DESCRIPTION (provided by applicant): The secretion of neurotransmitters, neuropeptides and peptide hormones occurs by Ca2+dependent vesicle exocytosis. The machinery that mediates vesicle fusion with the plasma membrane is well-characterized and consists of complexes of the vesicle SNARE VAMP-2/synaptobrevin with the plasma membrane SNAREs syntaxin-1 and SNAP-25. SNARE complexes are acted upon by Ca2+bound synaptotagmin to drive membrane fusion. While these final steps in Ca2+triggered vesicle fusion have been extensively studied, there remain important gaps in understanding key events that precede fusion. These events are termed priming and they confer competence to docked vesicles for Ca2+triggered fusion. Priming is thought to involve the progressive assembly of trans SNARE complexes but the precise pathway utilized and the factors that regulate it have not been characterized. Genetic and biochemical studies indicate that members of the CAPS/Munc13 family of proteins operate in priming. Our proposed research will obtain a molecular description of the mechanism of CAPS function in priming dense-core vesicle (DCV) exocytosis. This work is based on major advances during the previous project period, which discovered that CAPS promotes trans SNARE complex formation in vitro and interacts with each of the 3 SNARE proteins. Moreover, CAPS undergoes tetramer formation, which suggests a mechanism for catalyzing SNARE complex assembly. CAPS is present on the plasma membrane and on DCVs in a central location for controlling DCV exocytosis. We propose biochemical, cell biological and biophysical studies on the molecular events that mediate CAPS function in priming. Our specific aims will be to: (1) determine whether the priming activity of CAPS is mediated through its interactions with VAMP-2, syntaxin-1 and SNAP-25; (2) determine whether CAPS promotes trans SNARE complex assembly in neuroendocrine cells; and (3) determine whether CAPS oligomerization and DCV binding play critical roles for CAPS function in priming. Highlights of the work include imaging of CAPS and SNAREs at sites of exocytosis, reconstituting priming by CAPS on artificial membranes, and structural studies of CAPS tetramers and its SNARE-binding domain. Completion of this work will provide a molecular description of priming and fill an important gap in our understanding of the pathway for regulated vesicle exocytosis.
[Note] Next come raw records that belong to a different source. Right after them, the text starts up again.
(** * A shallow embedding of airgradient_monitor (src/main.rs)

    The program polls an AirGradient sensor over HTTP, computes a US EPA air
    quality index from the PM2.5 and PM10 readings and writes one point per
    cycle to InfluxDB.

    Data model:
    - [f64] is Rocq's primitive binary64 [float]; Rust's [>=] on [f64] is
      [PrimFloat.leb] with the operands swapped (false on NaN);
    - [i32], [u32], [i64] and [usize] values are [Z] or [nat];
    - Rust arrays [[f64; 7]] are lists of length 7 indexed with stdpp's [!!]
      (an index out of range is a panic, [None]);
    - [String] is [string]; the tag and field maps of an InfluxDB point
      (BTreeMap in the influxdb2 crate) are stdpp [gmap]s.

    Effects: the async methods of [Influx], [do_stuff] and the body of the
    poll loop run in a state-and-error monad [M] over [State], which holds the
    [Influx] writer, the wall clock, the log of network calls and the replies
    of the sensor and of the database. *)

From Stdlib Require Import ZArith Floats Uint63.
From stdpp Require Import base gmap strings list.

Local Set Warnings "-inexact-float".
Open Scope Z_scope.

(* ------------------------------------------------------------------ *)
(** ** Numeric casts *)

Definition u32_max : Z := 4294967295.

(** [x as u32] for [x : f64]: truncation toward zero, saturating at the
    bounds of [u32]; NaN becomes 0. *)
Definition f64_as_u32 (x : float) : Z :=
  match Prim2SF x with
  | S754_finite false m e => Z.min (Z.shiftl (Zpos m) e) u32_max
  | S754_infinity false => u32_max
  | _ => 0
  end.

(** [z as f64] for [z : i32] (exact on the whole range of [i32]). *)
Definition i32_as_f64 (z : Z) : float :=
  if z <? 0 then (- of_uint63 (Uint63.of_Z (- z)))%float
  else of_uint63 (Uint63.of_Z z).

(** [i - 1] on [usize]: an underflow panics (a debug build traps on the
    subtraction; a release build wraps to [usize::MAX] and the following
    index is out of bounds). *)
Definition usize_sub1 (i : nat) : option nat :=
  match i with O => None | S j => Some j end.

(* ------------------------------------------------------------------ *)
(** ** compute_one_aqi and compute_aqi *)

Definition AQI : list float :=
  [0.0; 50.0; 100.0; 150.0; 200.0; 300.0; 500.0]%float.

Definition PM02 : list float :=
  [0.0; 9.0; 35.4; 55.4; 125.4; 225.4; 325.4]%float.

Definition PM10 : list float :=
  [0.0; 54.0; 154.0; 254.0; 354.0; 424.0; 604.0]%float.

(** The scan [while i <= 6 && datum >= vector[i] { i = i + 1; }]. The loop
    runs at most 8 times ([i] goes from 0 to at most 7), so [fuel = 8] is
    never exhausted; the [O] branch is unreachable from [compute_one_aqi]. *)
Fixpoint scan (fuel : nat) (datum : float) (vector : list float) (i : nat)
    : option nat :=
  match fuel with
  | O => Some i
  | S fuel' =>
      if Nat.leb i 6 then
        match vector !! i with
        | None => None
        | Some v_i =>
            if (v_i <=? datum)%float then scan fuel' datum vector (S i)
            else Some i
        end
      else Some i
  end.

(** [fn compute_one_aqi(datum: f64, vector: [f64; 7]) -> u32]; [None] is a
    panic. *)
Definition compute_one_aqi (datum : float) (vector : list float) : option Z :=
  i ← scan 8 datum vector 0;
  aqi_i ← AQI !! i;
  j ← usize_sub1 i;
  aqi_j ← AQI !! j;
  v_i ← vector !! i;
  v_j ← vector !! j;
  Some (f64_as_u32
          (((aqi_i - aqi_j) / (v_i - v_j)) * (datum - v_j) + aqi_j)%float).

(** The reading the sensor sends ([struct AirGradientData]); the [f32]
    fields hold their value as a [float] ([as f64] on them is exact). *)
Record AirGradientData := {
  wifi : Z;
  serialno : string;
  rco2 : Z;
  pm01 : Z;
  pm02 : Z;
  pm10 : Z;
  pm003Count : Z;
  atmp : float;
  rhum : Z;
  atmpCompensated : float;
  rhumCompensated : Z;
  tvocIndex : Z;
  tvocRaw : Z;
  noxIndex : Z;
  noxRaw : Z;
  boot : Z;
  bootCount : Z;
  ledMode : string;
  firmware : string;
  model : string
}.

(** [fn compute_aqi(data: &AirGradientData) -> u32]. *)
Definition compute_aqi (data : AirGradientData) : option Z :=
  let v := 0 in
  a ← compute_one_aqi (i32_as_f64 (pm02 data)) PM02;
  let v := Z.max v a in
  b ← compute_one_aqi (i32_as_f64 (pm10 data)) PM10;
  let v := Z.max v b in
  Some v.

(* ------------------------------------------------------------------ *)
(** ** The InfluxDB writer *)

Record SettingsPair := { key : string; val : string }.

(** [struct InfluxSettings]: there is no field that disables writing. *)
Record InfluxSettings := {
  token : string;
  bucket : string;
  org : string;
  url : string;
  tags : list SettingsPair
}.

(** An [influxdb2::Client] handle, as [Client::new(url, org, token)] builds
    it (the constructor makes no network call). *)
Record Client := { client_url : string; client_org : string; client_token : string }.

Record Influx := { cfg : InfluxSettings; client : option Client }.

(** [Influx::new]. *)
Definition Influx_new (c : InfluxSettings) : Influx :=
  {| cfg := c; client := None |}.

(** Field values of a point: [.field(k, x as i64)] and [.field(k, x as f64)]. *)
Inductive FieldValue := FI64 (z : Z) | FF64 (f : float).

(** [influxdb2::models::DataPoint] and its builder: the tags and the fields
    are [BTreeMap]s, so a second [.tag] with the same key replaces the
    first. *)
Record DataPoint := {
  measurement : string;
  dp_tags : gmap string string;
  dp_fields : gmap string FieldValue;
  dp_timestamp : option Z
}.

Definition DataPoint_builder (m : string) : DataPoint :=
  {| measurement := m; dp_tags := ∅; dp_fields := ∅; dp_timestamp := None |}.

Definition dp_field (k : string) (v : FieldValue) (p : DataPoint) : DataPoint :=
  {| measurement := measurement p; dp_tags := dp_tags p;
     dp_fields := <[k := v]> (dp_fields p); dp_timestamp := dp_timestamp p |}.

Definition dp_tag (k v : string) (p : DataPoint) : DataPoint :=
  {| measurement := measurement p; dp_tags := <[k := v]> (dp_tags p);
     dp_fields := dp_fields p; dp_timestamp := dp_timestamp p |}.

Definition dp_with_timestamp (t : Z) (p : DataPoint) : DataPoint :=
  {| measurement := measurement p; dp_tags := dp_tags p;
     dp_fields := dp_fields p; dp_timestamp := Some t |}.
描述（由申请人提供）：神经递质、神经肽和肽激素的分泌通过Ca 2+依赖性囊泡胞吐作用发生。介导囊泡与质膜融合的机制被充分表征，并且由囊泡SNARE VAMP-2/小突触泡蛋白与质膜SNARE突触融合蛋白-1和SNAP-25的复合物组成。SNARE复合物被Ca 2+结合的突触结合蛋白作用以驱动膜融合。虽然Ca 2+触发囊泡融合的这些最后步骤已被广泛研究，但在理解融合前的关键事件方面仍存在重要差距。这些事件被称为引发，它们赋予停靠的囊泡用于Ca 2+触发融合的能力。引发被认为涉及反式SNARE复合物的逐步组装，但所利用的精确途径和调节它的因子尚未被表征。遗传和生物化学研究表明，CAPS/Munc 13蛋白家族的成员在引发中起作用。我们的研究将从分子水平阐明CAPS在启动致密核心囊泡（DCV）胞吐中的作用机制。这项工作是基于上一个项目期间的重大进展，该项目发现CAPS在体外促进反式SNARE复合物的形成，并与3种SNARE蛋白中的每一种相互作用。此外，CAPS经历四聚体形成，这表明催化SNARE复合物组装的机制。CAPS存在于质膜上和DCV上的中心位置，用于控制DCV胞吐。我们提出了生物化学，细胞生物学和生物物理学研究介导的启动CAPS功能的分子事件。我们的具体目标是：（1）确定CAPS的启动活性是否通过其与VAMP-2，syntaxin-1和SNAP-25的相互作用介导;（2）确定CAPS是否促进神经内分泌细胞中的反式SNARE复合物组装;（3）确定CAPS寡聚化和DCV结合是否对CAPS启动功能起关键作用。工作的重点包括成像CAPS和SNARE在网站上的胞吐，重建启动人工膜上的CAPS，和CAPS四聚体及其SNARE结合域的结构研究。这项工作的完成将提供一个分子描述的启动和填补了一个重要的空白，我们的理解调节囊泡胞吐的途径。